IMG_20210419_092330654.png

What is happening and how can I ge out of this issue that is blocking for our work?
Best,
Stephen
 
Last edited:
Did the networking once work with that docker bridge? Such a bridge does a lot of voodoo with your networking, it wouldn't be a wonder if that bridge breaks the "normal" interface.
That's the reason why docker is encouraged to be used inside a VM.
 
Oh yes, it was working yesterday morning.
You are right, there are several Docker stacks installed in this node but they are installed:
  • either in Turnkey Linux Core CTs
  • or in VMs
Do you think that it would be useful to uninstall docker from the node itself?
 
I just checked, and docker is NOT installed in the node itself: apt remove docker tells me docker is not installed.
 
I also just did a pct list to check if any of the containers/vms with docker embedded were still active > all are stopped
 
If docker is not installed I would suggest to remove the docker bridge that can be seen in your screenshot, just to rule out any influence on your networking.
 
So, I followed your advice:
1. Removed the docker0 bridge:
Code:
ip link set docker0 down
brctl delbr docker0
2. ifup -a
3. ip a : Now both the network card interface (enp1s0f0) and the Proxmox bridge (vumbr0) are active YAYYYY!!!

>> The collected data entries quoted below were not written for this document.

(* ===== verification/WorldDb.v ===== *)
(** * WorldDb: the creature templates of the world database
    (apps/worlddbserver/repo/creature_template.go, apps/worlddbserver/server/worlddb.go,
    game-server/libsidecar/world-db.go, world-db.c, world-db.h)

    The server reads a table once into a map and streams it to the world
    servers; libsidecar hands each message to a handler of the world server.
    A float32 is its 32 bits.  The store is replaced, and read, in one critical
    section, so an operation on it is one step. *)
From S2P Require Import Prelude GoRuntime.
From Stdlib Require Import Ascii.

Abbreviation i32 := Z (only parsing).
Abbreviation f32 := Z (only parsing).

(** ** Rows of the database

    A row gives a value for each column; a value has the type of its column. *)
Inductive sql_value := SqlInt (z : Z) | SqlFloat (bits : f32) | SqlText (s : string) | SqlNull.
Abbreviation row := (string -> sql_value).

(** sql.NullString *)
Record NullString := { ns_String : string; ns_Valid : bool }.

(** creature_template as the server keeps it. *)
Record CreatureTemplate := {
  ct_Entry : u32; ct_DifficultyEntry1 : u32; ct_DifficultyEntry2 : u32; ct_DifficultyEntry3 : u32; ct_KillCredit1 : u32; ct_KillCredit2 : u32;
  ct_Name : string; ct_SubName : NullString; ct_IconName : NullString; ct_GossipMenuID : u32; ct_MinLevel : u32; ct_MaxLevel : u32; ct_Exp : i32;
  ct_Faction : u32; ct_NpcFlag : u32; ct_SpeedWalk : f32; ct_SpeedRun : f32; ct_SpeedSwim : f32; ct_SpeedFlight : f32; ct_DetectionRange : f32;
  ct_Rank : u32; ct_DmgSchool : i32; ct_DamageModifier : f32; ct_BaseAttackTime : u32; ct_RangeAttackTime : u32; ct_BaseVariance : f32;
  ct_RangeVariance : f32; ct_UnitClass : u32; ct_UnitFlags : u32; ct_UnitFlags2 : u32; ct_DynamicFlags : u32; ct_Family : i32; ct_Type : u32;
  ct_TypeFlags : u32; ct_LootID : u32; ct_PickpocketLoot : u32; ct_SkinningLoot : u32; ct_PetSpellDataID : u32; ct_VehicleID : u32; ct_MinGold : u32;
  ct_MaxGold : u32; ct_AIName : string; ct_MovementType : u32; ct_HoverHeight : f32; ct_HealthModifier : f32; ct_ManaModifier : f32;
  ct_ArmorModifier : f32; ct_ExperienceModifier : f32; ct_RacialLeader : u32; ct_MovementID : u32; ct_RegenHealth : u32;
  ct_CreatureImmunitiesID : i32; ct_FlagsExtra : u32; ct_ScriptName : string
}.

(** The message of the interface. *)
Record pb_CreatureTemplate := {
  pb_Entry : u32; pb_DifficultyEntry_1 : u32; pb_DifficultyEntry_2 : u32; pb_DifficultyEntry_3 : u32; pb_KillCredit_1 : u32; pb_KillCredit_2 : u32;
  pb_Name : string; pb_SubName : string; pb_IconName : string; pb_GossipMenuId : u32; pb_MinLevel : u32; pb_MaxLevel : u32; pb_Exp : i32;
  pb_Faction : u32; pb_NpcFlag : u32; pb_SpeedWalk : f32; pb_SpeedRun : f32; pb_SpeedSwim : f32; pb_SpeedFlight : f32; pb_DetectionRange : f32;
  pb_Rank : u32; pb_DmgSchool : i32; pb_DamageModifier : f32; pb_BaseAttackTime : u32; pb_RangeAttackTime : u32; pb_BaseVariance : f32;
  pb_RangeVariance : f32; pb_UnitClass : u32; pb_UnitFlags : u32; pb_UnitFlags_2 : u32; pb_DynamicFlags : u32; pb_Family : i32; pb_Type : u32;
  pb_TypeFlags : u32; pb_Lootid : u32; pb_PickpocketLoot : u32; pb_SkinningLoot : u32; pb_PetSpellDataId : u32; pb_VehicleId : u32; pb_MinGold : u32;
  pb_MaxGold : u32; pb_AiName : string; pb_MovementType : u32; pb_HoverHeight : f32; pb_HealthModifier : f32; pb_ManaModifier : f32;
  pb_ArmorModifier : f32; pb_ExperienceModifier : f32; pb_RacialLeader : u32; pb_MovementId : u32; pb_RegenHealth : u32;
  pb_CreatureImmunitiesId : i32; pb_FlagsExtra : u32; pb_ScriptName : string
}.

(** The row the world server is given; a [char*] is the text up to its end. *)
Record CreatureTemplateRow := {
  cr_entry : u32; cr_difficulty_entry_1 : u32; cr_difficulty_entry_2 : u32; cr_difficulty_entry_3 : u32; cr_kill_credit_1 : u32;
  cr_kill_credit_2 : u32; cr_name : string; cr_sub_name : string; cr_icon_name : string; cr_gossip_menu_id : u32; cr_min_level : u32;
  cr_max_level : u32; cr_exp : i32; cr_faction : u32; cr_npc_flag : u32; cr_speed_walk : f32; cr_speed_run : f32; cr_speed_swim : f32;
  cr_speed_flight : f32; cr_detection_range : f32; cr_rank : u32; cr_dmg_school : i32; cr_damage_modifier : f32; cr_base_attack_time : u32;
  cr_range_attack_time : u32; cr_base_variance : f32; cr_range_variance : f32; cr_unit_class : u32; cr_unit_flags : u32; cr_unit_flags_2 : u32;
  cr_dynamic_flags : u32; cr_family : i32; cr_type : u32; cr_type_flags : u32; cr_lootid : u32; cr_pickpocket_loot : u32; cr_skinning_loot : u32;
  cr_pet_spell_data_id : u32; cr_vehicle_id : u32; cr_min_gold : u32; cr_max_gold : u32; cr_ai_name : string; cr_movement_type : u32;
  cr_hover_height : f32; cr_health_modifier : f32; cr_mana_modifier : f32; cr_armor_modifier : f32; cr_experience_modifier : f32;
  cr_racial_leader : u32; cr_movement_id : u32; cr_regen_health : u32; cr_creature_immunities_id : i32; cr_flags_extra : u32; cr_script_name : string
}.

(** ** The repository *)
(** Scanning one column into a variable of the given type: values it cannot
    hold are errors. *)
Definition to_u32 (v : sql_value) : option u32 :=
  match v with SqlInt z => if (0 <=? z) && (z <? 2 ^ 32) then Some z else None | _ => None end.
Definition to_i32 (v : sql_value) : option i32 :=
  match v with SqlInt z => if (- 2 ^ 31 <=? z) && (z <? 2 ^ 31) then Some z else None | _ => None end.
Definition to_f32 (v : sql_value) : option f32 := match v with SqlFloat b => Some b | _ => None end.
Definition to_string (v : sql_value) : option string := match v with SqlText s => Some s | _ => None end.
Definition to_NullString (v : sql_value) : option NullString :=
  match v with
  | SqlText s => Some {| ns_String := s; ns_Valid := true |}
  | SqlNull => Some {| ns_String := ""; ns_Valid := false |}
  | _ => None
  end.

Definition col {A} (conv : sql_value -> option A) (vs : list sql_value) : option (A * list sql_value) :=
  match vs with v :: vs => a ← conv v; Some (a, vs) | [] => None end.

Definition query : list string :=
  ["entry"; "difficulty_entry_1"; "difficulty_entry_2"; "difficulty_entry_3"; "KillCredit1"; "KillCredit2"; "name"; "subname"; "IconName";
   "gossip_menu_id"; "minlevel"; "maxlevel"; "exp"; "faction"; "npcflag"; "speed_walk"; "speed_run"; "speed_swim"; "speed_flight"; "detection_range";
   "rank"; "dmgschool"; "DamageModifier"; "BaseAttackTime"; "RangeAttackTime"; "BaseVariance"; "RangeVariance"; "unit_class"; "unit_flags";
   "unit_flags2"; "dynamicflags"; "family"; "type"; "type_flags"; "lootid"; "pickpocketloot"; "skinloot"; "PetSpellDataId"; "VehicleId"; "mingold";
   "maxgold"; "AIName"; "MovementType"; "HoverHeight"; "HealthModifier"; "ManaModifier"; "ArmorModifier"; "ExperienceModifier"; "RacialLeader";
   "movementId"; "RegenHealth"; "CreatureImmunitiesId"; "flags_extra"; "ScriptName"].

(** rows.Scan: the columns in the order of the query, all of them. *)
Definition Scan (vs : list sql_value) : option CreatureTemplate :=
  ' (Entry, vs) ← col to_u32 vs; ' (DifficultyEntry1, vs) ← col to_u32 vs; ' (DifficultyEntry2, vs) ← col to_u32 vs;
  ' (DifficultyEntry3, vs) ← col to_u32 vs; ' (KillCredit1, vs) ← col to_u32 vs; ' (KillCredit2, vs) ← col to_u32 vs;
  ' (Name, vs) ← col to_string vs; ' (SubName, vs) ← col to_NullString vs; ' (IconName, vs) ← col to_NullString vs;
  ' (GossipMenuID, vs) ← col to_u32 vs; ' (MinLevel, vs) ← col to_u32 vs; ' (MaxLevel, vs) ← col to_u32 vs; ' (Exp, vs) ← col to_i32 vs;
  ' (Faction, vs) ← col to_u32 vs; ' (NpcFlag, vs) ← col to_u32 vs; ' (SpeedWalk, vs) ← col to_f32 vs; ' (SpeedRun, vs) ← col to_f32 vs;
  ' (SpeedSwim, vs) ← col to_f32 vs; ' (SpeedFlight, vs) ← col to_f32 vs; ' (DetectionRange, vs) ← col to_f32 vs; ' (Rank, vs) ← col to_u32 vs;
  ' (DmgSchool, vs) ← col to_i32 vs; ' (DamageModifier, vs) ← col to_f32 vs; ' (BaseAttackTime, vs) ← col to_u32 vs;
  ' (RangeAttackTime, vs) ← col to_u32 vs; ' (BaseVariance, vs) ← col to_f32 vs; ' (RangeVariance, vs) ← col to_f32 vs;
  ' (UnitClass, vs) ← col to_u32 vs; ' (UnitFlags, vs) ← col to_u32 vs; ' (UnitFlags2, vs) ← col to_u32 vs; ' (DynamicFlags, vs) ← col to_u32 vs;
  ' (Family, vs) ← col to_i32 vs; ' (Type_, vs) ← col to_u32 vs; ' (TypeFlags, vs) ← col to_u32 vs; ' (LootID, vs) ← col to_u32 vs;
  ' (PickpocketLoot, vs) ← col to_u32 vs; ' (SkinningLoot, vs) ← col to_u32 vs; ' (PetSpellDataID, vs) ← col to_u32 vs;
  ' (VehicleID, vs) ← col to_u32 vs; ' (MinGold, vs) ← col to_u32 vs; ' (MaxGold, vs) ← col to_u32 vs; ' (AIName, vs) ← col to_string vs;
  ' (MovementType, vs) ← col to_u32 vs; ' (HoverHeight, vs) ← col to_f32 vs; ' (HealthModifier, vs) ← col to_f32 vs;
  ' (ManaModifier, vs) ← col to_f32 vs; ' (ArmorModifier, vs) ← col to_f32 vs; ' (ExperienceModifier, vs) ← col to_f32 vs;
  ' (RacialLeader, vs) ← col to_u32 vs; ' (MovementID, vs) ← col to_u32 vs; ' (RegenHealth, vs) ← col to_u32 vs;
  ' (CreatureImmunitiesID, vs) ← col to_i32 vs; ' (FlagsExtra, vs) ← col to_u32 vs; ' (ScriptName, vs) ← col to_string vs;
  match vs with
  | [] => Some {|
      ct_Entry := Entry; ct_DifficultyEntry1 := DifficultyEntry1; ct_DifficultyEntry2 := DifficultyEntry2; ct_DifficultyEntry3 := DifficultyEntry3;
      ct_KillCredit1 := KillCredit1; ct_KillCredit2 := KillCredit2; ct_Name := Name; ct_SubName := SubName; ct_IconName := IconName;
      ct_GossipMenuID := GossipMenuID; ct_MinLevel := MinLevel; ct_MaxLevel := MaxLevel; ct_Exp := Exp; ct_Faction := Faction; ct_NpcFlag := NpcFlag;
      ct_SpeedWalk := SpeedWalk; ct_SpeedRun := SpeedRun; ct_SpeedSwim := SpeedSwim; ct_SpeedFlight := SpeedFlight;
      ct_DetectionRange := DetectionRange; ct_Rank := Rank; ct_DmgSchool := DmgSchool; ct_DamageModifier := DamageModifier;
      ct_BaseAttackTime := BaseAttackTime; ct_RangeAttackTime := RangeAttackTime; ct_BaseVariance := BaseVariance; ct_RangeVariance := RangeVariance;
      ct_UnitClass := UnitClass; ct_UnitFlags := UnitFlags; ct_UnitFlags2 := UnitFlags2; ct_DynamicFlags := DynamicFlags; ct_Family := Family;
      ct_Type := Type_; ct_TypeFlags := TypeFlags; ct_LootID := LootID; ct_PickpocketLoot := PickpocketLoot; ct_SkinningLoot := SkinningLoot;
      ct_PetSpellDataID := PetSpellDataID; ct_VehicleID := VehicleID; ct_MinGold := MinGold; ct_MaxGold := MaxGold; ct_AIName := AIName;
      ct_MovementType := MovementType; ct_HoverHeight := HoverHeight; ct_HealthModifier := HealthModifier; ct_ManaModifier := ManaModifier;
      ct_ArmorModifier := ArmorModifier; ct_ExperienceModifier := ExperienceModifier; ct_RacialLeader := RacialLeader; ct_MovementID := MovementID;
      ct_RegenHealth := RegenHealth; ct_CreatureImmunitiesID := CreatureImmunitiesID; ct_FlagsExtra := FlagsExtra; ct_ScriptName := ScriptName |}
  | _ => None
  end.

4. A green tick is displayed again in the cluster interface
5. But after approx. two minutes something weird happens when I do an ip a again:
  • the network card interface disappears
  • a NEW "veth" appears instead, along the existing one.
So, in conclusion:
  • We are definitely on the good track because the node has been fully functional for a short amount of time
  • How can I get rid of those pesky vethxx and what ae they anyway???
 
UPDATE
  • Obviously, the vethxx stuff also comes from docker, they are virtual Ethernet ports
  • I tried to get rid of them both (now there are two) by ip link delete <veth_ID> but it responds: Cannot find device <veth_ID>
 
UPDATE #2
In fact, I feel totally dumb because at one point I must have installed docker bare-metal on the node.

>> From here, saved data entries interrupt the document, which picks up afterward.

Lemma realm_small g : wrap32 (GetRealmID g) = GetRealmID g.
Proof. apply wrap_small. pose proof (wrap_range 16 (Z.land (Z.shiftr (ObjectGuid.guid g) 32) 0xFFFF)). unfold GetRealmID. word_lia. Qed.
Lemma counter_small g : wrap32 (GetCounter g) = GetCounter g.
Proof. apply wrap_small. unfold GetCounter. destruct (HasEntry _); apply wrap_range; lia. Qed.

Lemma at_column_none {A} gc names (x : A) l : gc ∉ names -> at_column gc names x l = l.
Proof.
  intros Hgc. apply list_eq. intros i. unfold at_column. rewrite list_lookup_imap. destruct (l !! i); [|done]. cbn.
  rewrite bool_decide_eq_false_2; [done|]. intros Hi. apply Hgc. by eapply list_elem_of_lookup_2.
Qed.
Lemma indexes_nil (gc : string) names : indexes_from 0 (fun p => bool_decide (p = gc)) names = [] <-> gc ∉ names.
Proof.
  split.
  - intros E [i Hi]%list_elem_of_lookup. assert (i ∈ indexes_from 0 (fun p => bool_decide (p = gc)) names) as Hin.
    { apply elem_of_indexes_from. exists i, gc. split_and!; [done|done|by apply bool_decide_eq_true_2]. }
    rewrite E in Hin. by apply elem_of_nil in Hin.
  - intros Hgc. destruct (indexes_from 0 _ names) as [|i js] eqn:E; [done|].
    assert (i ∈ indexes_from 0 (fun p => bool_decide (p = gc)) names) as Hin by (rewrite E; left).
    apply elem_of_indexes_from in Hin as (j & x & _ & Hj & Hx). apply bool_decide_eq_true_1 in Hx as ->.
    destruct Hgc. by eapply list_elem_of_lookup_2.
Qed.

(** What the guid parameters of a prepared statement say. *)
Lemma extract_run query q ctx connections g args s :
  prepared query q ctx connections -> let gc := char_guid_column (stmt_table q) in
  GetRealmID (New g) <> 0 -> length args = length (stmt_params q) -> gc ∈ stmt_params q ->
  (forall i, stmt_params q !! i = Some gc -> args !! i = Some (ArgU64 g)) ->
  extractGUIDAndRealmID ctx args s =
    (Ok (GetRealmID (New g), g, GetCounter (New g), at_column gc (stmt_params q) (ArgU32 (GetCounter (New g))) args), s).
Proof.
  intros (_ & _ & Hi & _) gc Hr Hlen Hgc Hargs. unfold extractGUIDAndRealmID.
  assert (Hset : set_args (InputGUIDIndexes (GuidFinder ctx)) (ArgU32 (GetCounter (New g))) args
    = Some (at_column gc (stmt_params q) (ArgU32 (GetCounter (New g))) args)).
  { rewrite Hi, set_args_inserted by (apply indexes_bounded; lia). by rewrite inserted_at_column. }
  destruct (InputGUIDIndexes (GuidFinder ctx)) as [|i js] eqn:E.
  { by destruct (proj1 (indexes_nil gc (stmt_params q)) (eq_sym Hi)). }
  assert (Ha : args !! i = Some (ArgU64 g)).
  { apply Hargs. assert (i ∈ indexes_from 0 (fun p => bool_decide (p = gc)) (stmt_params q)) as Hin by (unfold gc; rewrite <- Hi; left).
    apply elem_of_indexes_from in Hin as (j & x & -> & Hj & Hx). by apply bool_decide_eq_true_1 in Hx as <-. }
  erewrite bind_run; [|rewrite Ha; cbn [deref]; rewrite (bind_run (mret (ArgU64 g)) _ s (ArgU64 g) s eq_refl); cbv zeta; cbn [arg_guid];
    rewrite counter_small, Hset, realm_small; reflexivity].
  cbv beta iota. unfold mbind, go_bind, gets, mret, go_ret. by destruct (Z.eqb_spec (GetRealmID (New g)) 0).
Qed.

End Routing.

(** ** Transactions with one realm *)
Inductive command :=
| CQuery (query : string)
| CPrepare (query : string)
| CExecute (ctx : option StmtWithParsedDataContext) (query : string) (args : list arg)
| CClose (ctx : option StmtWithParsedDataContext)
| CFieldList (table fieldWildcard : string).

Definition ends_transaction (q : string) : bool := bool_decide (q = CommitTransaction \/ q = RollbackTransaction).

(** Whether the client, and a connection, is between the start of a
    transaction and its end. *)
Definition client_step (b : bool) (c : command) : bool :=
  match c with
  | CQuery q =>
    let q := TrimSpace (ToUpper q) in
    if bool_decide (q = StartTransaction) then true else if ends_transaction q then false else b
  | _ => b
  end.
Definition client_in_tx (cs : list command) : bool := foldl client_step false cs.

Definition conn_step (r : u32) (b : bool) (e : db_event) : bool :=
  match e with
  | Executed c q => if negb (c =? r) then b else if bool_decide (q = StartTransaction) then true else if ends_transaction q then false else b
  | _ => b
  end.
Definition conn_in_tx (r : u32) (evs : list db_event) : bool := foldl (conn_step r) false evs.
#[local] Arguments conn_in_tx : simpl never.

Section Transactions.
Context `{MapRange}.
Variable parse : string -> option node.
Variable answer : list db_event -> db_result.
Variable r : u32.

Abbreviation M A := (go TC9Proxy db_event proxy_err A).
Implicit Types s : sys TC9Proxy db_event.

Definition handle_command (c : command) : M unit :=
  match c with
  | CQuery q => HandleQuery answer q ;; mret tt
  | CPrepare q => HandleStmtPrepare parse q ;; mret tt
  | CExecute ctx q args => HandleStmtExecute answer ctx q args ;; mret tt
  | CClose ctx => HandleStmtClose ctx
  | CFieldList t w => HandleFieldList t w
  end.

(** The commands of a client in order; errors are answers, a panic ends the process. *)
Fixpoint run_commands (cs : list command) (s : sys TC9Proxy db_event) : sys TC9Proxy db_event :=
  match cs with
  | [] => s
  | c :: cs => match handle_command c s with (Panic, s') => s' | (_, s') => run_commands cs s' end
  end.

(** The statements a client executes are prepared on the connections there are. *)
Definition command_ok (c : command) : Prop :=
  match c with CExecute (Some ctx) _ _ => Stmts ctx = {[r := tt]} | _ => True end.

Record agrees (b : bool) (s : sys TC9Proxy db_event) : Prop := {
  ag_conn : connectionByRealm (st s) = {[r := tt]};
  ag_healthy : faults s = [];
  ag_in_tx : transactionState (st s) <> TransactionRequested ->
    conn_in_tx r (events s) = bool_decide (transactionState (st s) = TransactionInProgress);
  ag_client : b = negb (bool_decide (transactionState (st s) = TransactionNone))
}.

(** [s'] follows [s] and agrees with the client; the statements in between
    were executed on the connection when it was as the client was before; [w]
    is their text. *)
Definition follows (w : option string) (b b' : bool) (s s' : sys TC9Proxy db_event) : Prop :=
  agrees b' s' /\ exists evs, events s' = events s ++ evs /\
    forall pre c q args post, evs = pre ++ StmtExecuted c q args :: post -> w = Some q /\ c = r /\ conn_in_tx r (events s ++ pre) = b.

Lemma follows_refl w b s : agrees b s -> follows w b b s s.
Proof. intros Hs. split; [done|]. exists []. rewrite app_nil_r. split; [done|]. by intros []. Qed.

Lemma conn_single realm s : connectionByRealm (st s) = {[r := tt]} -> ConnByRealm realm s = (Ok (X:=proxy_err) (Some r), s).
Proof.
  intros Hc. unfold ConnByRealm, mbind, go_bind, gets, id, calls, mret, go_ret. rewrite Hc.
  assert (go_range (length (events s)) ({[r := tt]} : gmap Z unit) = [(r, tt)]) as ->
    by (apply Permutation_singleton_r; by rewrite go_range_perm, map_to_list_singleton).
  destruct (decide (r = realm)) as [<-|Hne]; [by rewrite lookup_singleton_eq|by rewrite lookup_singleton_ne].
Qed.

Lemma publish_run e s : faults s = [] -> publish ErrDB e s = (Ok (X:=proxy_err) tt, Sys (st s) [] (events s ++ [e])).
Proof. intros Hs. unfold publish, ext. rewrite Hs. cbn. by rewrite Hs. Qed.

Lemma Execute_run q s :
  faults s = [] -> Execute answer (Some r) q s = (Ok (answer (events s ++ [Executed r q])), Sys (st s) [] (events s ++ [Executed r q])).
Proof.
  intros Hs. unfold Execute. cbn [deref]. rewrite (bind_run (mret r) _ s r s eq_refl), (bind_run _ _ _ _ _ (publish_run _ s Hs)). done.
Qed.

Lemma conn_in_tx_snoc evs e : conn_in_tx r (evs ++ [e]) = conn_step r (conn_in_tx r evs) e.
Proof. unfold conn_in_tx. by rewrite foldl_app. Qed.

(** One more call that is not a statement. *)
Lemma follows_call w b b' s p e :
  match e with StmtExecuted _ _ _ => False | _ => True end -> agrees b' (Sys p [] (events s ++ [e])) ->
  follows w b b' s (Sys p [] (events s ++ [e])).
Proof.
  intros He Ha. split; [done|]. exists [e]. split; [done|]. intros [|x pre] c q args post E; simplify_eq/=; [done|].
  by destruct pre.
Qed.

Lemma HandleQuery_follows w q s b :
  agrees b s -> follows w b (client_step b (CQuery q)) s (HandleQuery answer q s).2.
Proof.
  intros [Hc Hs Htx Hb]. unfold HandleQuery, client_step. cbv zeta. set (q' := TrimSpace (ToUpper q)).
  rewrite (bind_run _ _ _ _ _ (conn_single 0 s Hc)).
  destruct (decide (q' = StartTransaction)) as [Estart|Estart];
    [rewrite !(bool_decide_eq_true_2 _ Estart)|rewrite !(bool_decide_eq_false_2 _ Estart)].
  - cbn. split; [constructor; cbn; [done|done|by intros []|done]|]. exists []. split; [by rewrite app_nil_r|]. by intros [].
  - unfold ends_transaction. destruct (decide (q' = CommitTransaction \/ q' = RollbackTransaction)) as [Eend|Eend];
      [rewrite !(bool_decide_eq_true_2 _ Eend)|rewrite !(bool_decide_eq_false_2 _ Eend)].
    + set (s1 := Sys (set_transactionState TransactionNone (st s)) (faults s) (events s)).
      assert (Hc1 : connectionByRealm (st s1) = {[r := tt]}) by done.
      unfold mbind at 1, go_bind at 1. unfold mbind at 1, go_bind at 1. cbn [modify]. fold s1.
      unfold mbind at 1, go_bind at 1, gets, id. rewrite (conn_single _ s1 Hc1), (Execute_run q' s1 Hs). cbn.
      apply follows_call; [done|]. constructor; cbn; [done|done| |done]. intros _. rewrite conn_in_tx_snoc. cbn.
      rewrite Z.eqb_refl. cbn. rewrite bool_decide_eq_false_2 by done. unfold ends_transaction. by rewrite bool_decide_eq_true_2.
    + unfold mbind at 1, go_bind at 1. cbn [mret go_ret]. unfold mret, go_ret. rewrite (Execute_run q' s Hs). cbn.
      apply follows_call; [done|]. constructor; cbn; [done|done| |done]. intros Hst. rewrite conn_in_tx_snoc, Htx by done. cbn.
      rewrite Z.eqb_refl. cbn. rewrite bool_decide_eq_false_2 by done. unfold ends_transaction. by rewrite bool_decide_eq_false_2.
Qed.

Definition quiet (e : db_event) : Prop := match e with Executed _ _ | StmtExecuted _ _ _ => False | _ => True end.

Lemma follows_quiet w b s evs : agrees b s -> Forall quiet evs -> follows w b b s (Sys (st s) [] (events s ++ evs)).
Proof.
  intros [Hc Hs Htx Hb] Hq. split.
  - constructor; cbn; [done|done| |done]. intros Hst. rewrite <- Htx by done. unfold conn_in_tx. rewrite foldl_app.
    generalize (foldl (conn_step r) false (events s)). clear -Hq. induction Hq as [|e evs He _ IH]; intros x; cbn; [done|]. rewrite IH. by destruct e.
  - exists evs. split; [done|]. intros pre c q args post ->. apply Forall_app in Hq as [_ Hq]. by inversion Hq.
Qed.

Lemma HandleStmtPrepare_follows w q s b : agrees b s -> follows w b b s (HandleStmtPrepare parse q s).2.
Proof.
  intros Ha. pose proof (ag_healthy _ _ Ha) as Hs. unfold HandleStmtPrepare.
  destruct (parse q) as [n|]; [|by apply follows_refl]. cbn [not_nil]. rewrite (bind_run (mret n) _ s n s eq_refl).
  destruct (Accept n NewCharGUIDFinder) as [v|]; [|by apply follows_refl]. cbn [deref]. rewrite (bind_run (mret v) _ s v s eq_refl).
  rewrite (bind_run (gets id) _ s (st s) s eq_refl), (bind_run calls _ s (length (events s)) s eq_refl).
  rewrite (bind_run _ _ _ _ _ (prepare_all_run _ q s Hs)).
  assert (Forall quiet ((fun r => Prepared r q) <$> (go_range (length (events s)) (connectionByRealm (id (st s)))).*1))
    by (apply Forall_fmap, Forall_true; done).
  unfold mbind, go_bind, guard_err. destruct (bool_decide _); by apply follows_quiet.
Qed.

Lemma close_all_run realms s :
  faults s = [] -> (close_all realms : M unit) s = (Ok tt, Sys (st s) [] (events s ++ (StmtClosed <$> realms))).
Proof.
  revert s. induction realms as [|x realms IH]; intros s Hs; cbn [close_all].
  - cbn. rewrite app_nil_r, <- Hs. by destruct s.
  - rewrite (bind_run _ _ _ _ _ (publish_run _ s Hs)), IH by done. cbn. by rewrite <- app_assoc.
Qed.

Lemma HandleStmtClose_follows w ctx s b : agrees b s -> follows w b b s (HandleStmtClose ctx s).2.
Proof.
  intros Ha. unfold HandleStmtClose. destruct ctx as [ctx|]; [|by apply follows_refl]. cbn [not_nil].
  rewrite (bind_run (mret ctx) _ s ctx s eq_refl), (bind_run calls _ s (length (events s)) s eq_refl).
  rewrite close_all_run by apply Ha. apply follows_quiet; [done|]. by apply Forall_fmap, Forall_true.
Qed.

Lemma HandleFieldList_follows w t wc s b : agrees b s -> follows w b b s (HandleFieldList t wc s).2.
Proof.
  intros Ha. unfold HandleFieldList. rewrite (bind_run _ _ _ _ _ (conn_single 0 s (ag_conn _ _ Ha))). cbn [deref].
  rewrite (bind_run (mret r) _ s r s eq_refl), publish_run by apply Ha. by apply follows_quiet; [|repeat constructor].
Qed.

I was trying to apt remove docker and got an error. But docker is NOT installed under "docker".
 
UPDATE #3
I love docker but I did not know it it would behave like Alien in the movie -- how difficult it is to get rid of it, even when installed partially (in my case only docker-ce was installed) !!
So I eventually removed all docker presence on the first level of the node (bare metal). I also disabled any call to it from the systemctl
Still:
  • my network card interface still does not mount
  • one veth still appears
PLEASE HELP!
 
Hm, my experience with docker network is a bit rusty, but my guess would be to remove /var/lib/docker completely, if you already uninstalled every docker package. Plus probably a reboot afterwards.